Those lines of the material below that fall between its first line and the line with "the other subscriber", both included, are to be repeated exactly.

> _DATA FOR THIS TASK_:
○ ○ ○ ○
(** C3, as the code has it. Two subscribers with the same unique identifier
    give Subscriptions with the same consumer-group identifier, of the form
    kafka.<uid>. The Subscriptions are nevertheless two map keys when the
    destination URIs differ, because the key holds the subscriber's URI
    pointer as well: then an entry stored in the failure mapping under one is
    not found under the other, nor does it change what is found there, and
    the other subscriber is reported ready. ([urlOf] gives the URL that a
    pointer refers to; two pointers to different URLs are different
    pointers. The two Subscriptions are one key exactly when the pointer is
    the same.) *)
Theorem same_uid_subscriptions (urlOf : U → string) (s1 s2 : SubscriberSpec) :
  UID s1 = UID s2 →
  GroupId (subscriptionOf s1) = String.append "kafka." (UID s1)
  ∧ GroupId (subscriptionOf s1) = GroupId (subscriptionOf s2)
  ∧ (urlOf (SubscriberURI s1) ≠ urlOf (SubscriberURI s2) →
     subscriptionOf s1 ≠ subscriptionOf s2
     ∧ ∀ (failedSubscriptions : gmap Subscription Error) (err : Error),
         <[subscriptionOf s1 := err]> failedSubscriptions !! subscriptionOf s2
         = failedSubscriptions !! subscriptionOf s2
         ∧ ({[ subscriptionOf s1 := err ]} : gmap Subscription Error)
           !! subscriptionOf s2 = None
         ∧ Ready (subscriberStatusOf {[ subscriptionOf s1 := err ]} s2)
           = ConditionTrue)
  ∧ (subscriptionOf s1 = subscriptionOf s2 ↔ SubscriberURI s1 = SubscriberURI s2).
Proof.
  intros Huid.
  assert (Hgroup : groupIdOf s1 = groupIdOf s2) by (unfold groupIdOf; by rewrite Huid).
  split; [done|]. split; [done|]. split.
  - intros Hurl.
    assert (Hsub : subscriptionOf s1 ≠ subscriptionOf s2).
    { rewrite subscriptionOf_eq. intros [Hptr _]. apply Hurl. by rewrite Hptr. }
    split; [done|]. intros failedSubscriptions err.
    split; [by apply lookup_insert_ne|]. unfold subscriberStatusOf.
    by rewrite lookup_singleton_ne.
  - rewrite subscriptionOf_eq. split; [by intros [? _] | by intros ?].
Qed.

(* --------------------------------------------------------------------- *)
(** ** [createSubscribableStatus] *)

(** C8. The status block computed from the declared subscribers and the
    failure mapping of the dispatcher has one entry per declared subscriber,
    in the order declared, carrying the subscriber's identifier and
    generation; the entry is ready with no message when the subscriber's
    Subscription is not a key of the failure mapping, and not ready with the
    message of the error stored under that key when it is. *)
Theorem createSubscribableStatus_entries
    (subscribable : SubscribableSpec)
    (failedSubscriptions : gmap Subscription Error) :
  ∃ statuses,
    StatusSubscribers (createSubscribableStatus subscribable failedSubscriptions)
    = Some statuses
    ∧ length statuses = length (default [] (Subscribers subscribable))
    ∧ ∀ (i : nat) sub,
        default [] (Subscribers subscribable) !! i = Some sub →
        ∃ status,
          statuses !! i = Some status
          ∧ StatusUID status = UID sub
          ∧ ObservedGeneration status = Generation sub
          ∧ match failedSubscriptions !! subscriptionOf sub with
            | None => Ready status = ConditionTrue ∧ Message status = ""%string
            | Some err => Ready status = ConditionFalse ∧ Message status = err
            end.
Proof.
  eexists. split; [done|]. split; [by rewrite length_fmap|].
  intros i sub Hsub. exists (subscriberStatusOf failedSubscriptions sub).
  split; [by rewrite list_lookup_fmap, Hsub|].
  unfold subscriberStatusOf.
  by destruct (failedSubscriptions !! subscriptionOf sub).
Qed.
○ ○ ○ ○
> _EXPECTED OUTPUT_:
(** C3, as the code has it. Two subscribers with the same unique identifier
    give Subscriptions with the same consumer-group identifier, of the form
    kafka.<uid>. The Subscriptions are nevertheless two map keys when the
    destination URIs differ, because the key holds the subscriber's URI
    pointer as well: then an entry stored in the failure mapping under one is
    not found under the other, nor does it change what is found there, and
    the other subscriber is reported ready. ([urlOf] gives the URL that a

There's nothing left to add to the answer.